◆ Exercise ◆
Keep every line in which "length" occurs and drop the rest of the data.

[Saved entries]
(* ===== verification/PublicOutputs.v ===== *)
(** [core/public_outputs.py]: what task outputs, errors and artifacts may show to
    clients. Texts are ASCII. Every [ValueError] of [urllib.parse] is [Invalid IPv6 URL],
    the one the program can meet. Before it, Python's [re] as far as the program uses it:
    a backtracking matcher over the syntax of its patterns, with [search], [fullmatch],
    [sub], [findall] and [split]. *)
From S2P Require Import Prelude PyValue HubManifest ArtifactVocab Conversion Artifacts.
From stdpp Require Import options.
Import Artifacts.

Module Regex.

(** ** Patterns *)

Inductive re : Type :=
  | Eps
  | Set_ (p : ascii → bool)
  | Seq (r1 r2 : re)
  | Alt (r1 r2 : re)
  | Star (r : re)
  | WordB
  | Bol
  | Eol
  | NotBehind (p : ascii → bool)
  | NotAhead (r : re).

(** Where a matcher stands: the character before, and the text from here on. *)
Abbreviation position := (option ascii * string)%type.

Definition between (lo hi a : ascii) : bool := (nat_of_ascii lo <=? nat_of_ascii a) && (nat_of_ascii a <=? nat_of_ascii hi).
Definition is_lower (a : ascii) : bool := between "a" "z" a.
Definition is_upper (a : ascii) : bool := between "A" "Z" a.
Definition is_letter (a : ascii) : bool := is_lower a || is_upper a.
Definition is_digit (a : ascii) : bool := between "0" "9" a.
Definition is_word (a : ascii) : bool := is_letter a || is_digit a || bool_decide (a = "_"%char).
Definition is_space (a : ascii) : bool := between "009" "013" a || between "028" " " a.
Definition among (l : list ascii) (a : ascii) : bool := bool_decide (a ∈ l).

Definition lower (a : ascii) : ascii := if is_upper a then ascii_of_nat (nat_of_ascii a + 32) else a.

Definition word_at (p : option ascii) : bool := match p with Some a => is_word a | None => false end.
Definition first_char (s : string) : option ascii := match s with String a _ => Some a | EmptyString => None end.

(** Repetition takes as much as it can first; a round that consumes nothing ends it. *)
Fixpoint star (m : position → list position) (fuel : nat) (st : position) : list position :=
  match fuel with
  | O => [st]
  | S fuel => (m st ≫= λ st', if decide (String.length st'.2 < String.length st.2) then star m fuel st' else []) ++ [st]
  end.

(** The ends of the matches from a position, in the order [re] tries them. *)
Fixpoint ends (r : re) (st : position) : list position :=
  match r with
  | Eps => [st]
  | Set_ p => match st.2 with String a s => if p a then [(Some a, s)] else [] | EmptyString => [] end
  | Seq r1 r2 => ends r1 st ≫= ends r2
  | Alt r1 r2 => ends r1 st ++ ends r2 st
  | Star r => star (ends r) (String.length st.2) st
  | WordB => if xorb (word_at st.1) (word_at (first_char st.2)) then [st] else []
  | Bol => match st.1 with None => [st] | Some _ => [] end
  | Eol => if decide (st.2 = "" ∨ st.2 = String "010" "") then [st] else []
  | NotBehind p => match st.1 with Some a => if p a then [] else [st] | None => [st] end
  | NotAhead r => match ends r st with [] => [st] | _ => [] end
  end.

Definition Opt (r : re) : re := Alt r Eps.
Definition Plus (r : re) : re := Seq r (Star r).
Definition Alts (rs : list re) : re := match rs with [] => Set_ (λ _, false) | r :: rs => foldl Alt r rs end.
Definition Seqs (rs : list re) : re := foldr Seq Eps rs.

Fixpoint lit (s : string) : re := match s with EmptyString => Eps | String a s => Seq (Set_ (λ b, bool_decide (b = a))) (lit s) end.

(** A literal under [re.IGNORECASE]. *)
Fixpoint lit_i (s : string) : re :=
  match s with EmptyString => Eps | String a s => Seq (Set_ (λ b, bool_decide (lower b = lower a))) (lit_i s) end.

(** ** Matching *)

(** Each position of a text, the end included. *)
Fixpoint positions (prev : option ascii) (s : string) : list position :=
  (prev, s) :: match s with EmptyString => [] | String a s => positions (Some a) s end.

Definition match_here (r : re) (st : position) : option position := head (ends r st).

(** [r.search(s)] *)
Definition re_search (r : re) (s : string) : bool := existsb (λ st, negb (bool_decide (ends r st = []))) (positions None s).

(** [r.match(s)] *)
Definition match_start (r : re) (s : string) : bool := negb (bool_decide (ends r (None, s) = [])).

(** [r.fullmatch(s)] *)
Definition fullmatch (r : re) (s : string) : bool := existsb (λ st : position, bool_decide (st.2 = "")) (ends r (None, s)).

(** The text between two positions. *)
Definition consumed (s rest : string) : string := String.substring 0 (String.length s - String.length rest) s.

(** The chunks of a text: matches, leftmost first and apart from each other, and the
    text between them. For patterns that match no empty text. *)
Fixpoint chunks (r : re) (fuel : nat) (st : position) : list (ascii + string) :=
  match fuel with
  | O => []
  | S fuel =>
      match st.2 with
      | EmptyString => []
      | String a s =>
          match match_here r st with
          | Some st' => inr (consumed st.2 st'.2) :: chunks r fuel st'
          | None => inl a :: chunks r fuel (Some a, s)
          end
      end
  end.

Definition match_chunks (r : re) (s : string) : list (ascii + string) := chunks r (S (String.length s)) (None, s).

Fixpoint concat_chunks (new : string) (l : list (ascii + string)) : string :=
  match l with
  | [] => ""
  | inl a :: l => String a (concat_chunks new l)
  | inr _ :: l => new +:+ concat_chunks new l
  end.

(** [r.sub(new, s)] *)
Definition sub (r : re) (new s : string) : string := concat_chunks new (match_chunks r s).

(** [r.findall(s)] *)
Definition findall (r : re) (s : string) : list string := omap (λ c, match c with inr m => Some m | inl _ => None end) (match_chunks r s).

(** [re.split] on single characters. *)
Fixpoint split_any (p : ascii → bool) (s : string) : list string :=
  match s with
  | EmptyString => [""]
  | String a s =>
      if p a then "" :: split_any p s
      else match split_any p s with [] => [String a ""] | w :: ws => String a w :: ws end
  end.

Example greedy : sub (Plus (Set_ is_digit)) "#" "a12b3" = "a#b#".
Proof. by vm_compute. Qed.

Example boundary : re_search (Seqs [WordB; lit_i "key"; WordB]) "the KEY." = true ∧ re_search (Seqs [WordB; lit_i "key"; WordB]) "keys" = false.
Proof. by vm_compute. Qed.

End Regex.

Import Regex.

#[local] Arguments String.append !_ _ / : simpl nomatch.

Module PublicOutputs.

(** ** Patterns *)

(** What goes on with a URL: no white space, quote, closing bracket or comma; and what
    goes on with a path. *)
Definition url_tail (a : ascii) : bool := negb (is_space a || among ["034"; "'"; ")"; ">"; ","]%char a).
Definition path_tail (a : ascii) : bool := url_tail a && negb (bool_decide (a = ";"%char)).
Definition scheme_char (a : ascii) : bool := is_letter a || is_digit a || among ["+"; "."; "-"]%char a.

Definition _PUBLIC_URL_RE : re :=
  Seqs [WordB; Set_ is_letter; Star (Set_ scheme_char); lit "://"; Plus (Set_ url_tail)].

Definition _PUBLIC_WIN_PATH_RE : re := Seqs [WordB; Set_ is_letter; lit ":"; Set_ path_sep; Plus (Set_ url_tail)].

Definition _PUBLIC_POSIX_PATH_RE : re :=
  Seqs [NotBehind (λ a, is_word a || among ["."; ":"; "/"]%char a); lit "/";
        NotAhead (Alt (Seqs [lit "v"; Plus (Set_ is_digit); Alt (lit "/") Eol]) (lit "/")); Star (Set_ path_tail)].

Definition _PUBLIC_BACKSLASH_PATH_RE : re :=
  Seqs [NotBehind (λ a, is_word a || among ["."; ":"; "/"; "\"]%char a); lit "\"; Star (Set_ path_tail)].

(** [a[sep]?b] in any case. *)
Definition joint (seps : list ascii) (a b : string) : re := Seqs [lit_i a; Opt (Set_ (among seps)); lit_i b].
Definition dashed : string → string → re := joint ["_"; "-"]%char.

◆ Answer box ◆
  | S fuel => (m st ≫= λ st', if decide (String.length st'.2 < String.length st.2) then star m fuel st' else []) ++ [st]
  | Star r => star (ends r) (String.length st.2) st
Definition consumed (s rest : string) : string := String.substring 0 (String.length s - String.length rest) s.
Definition match_chunks (r : re) (s : string) : list (ascii + string) := chunks r (S (String.length s)) (None, s).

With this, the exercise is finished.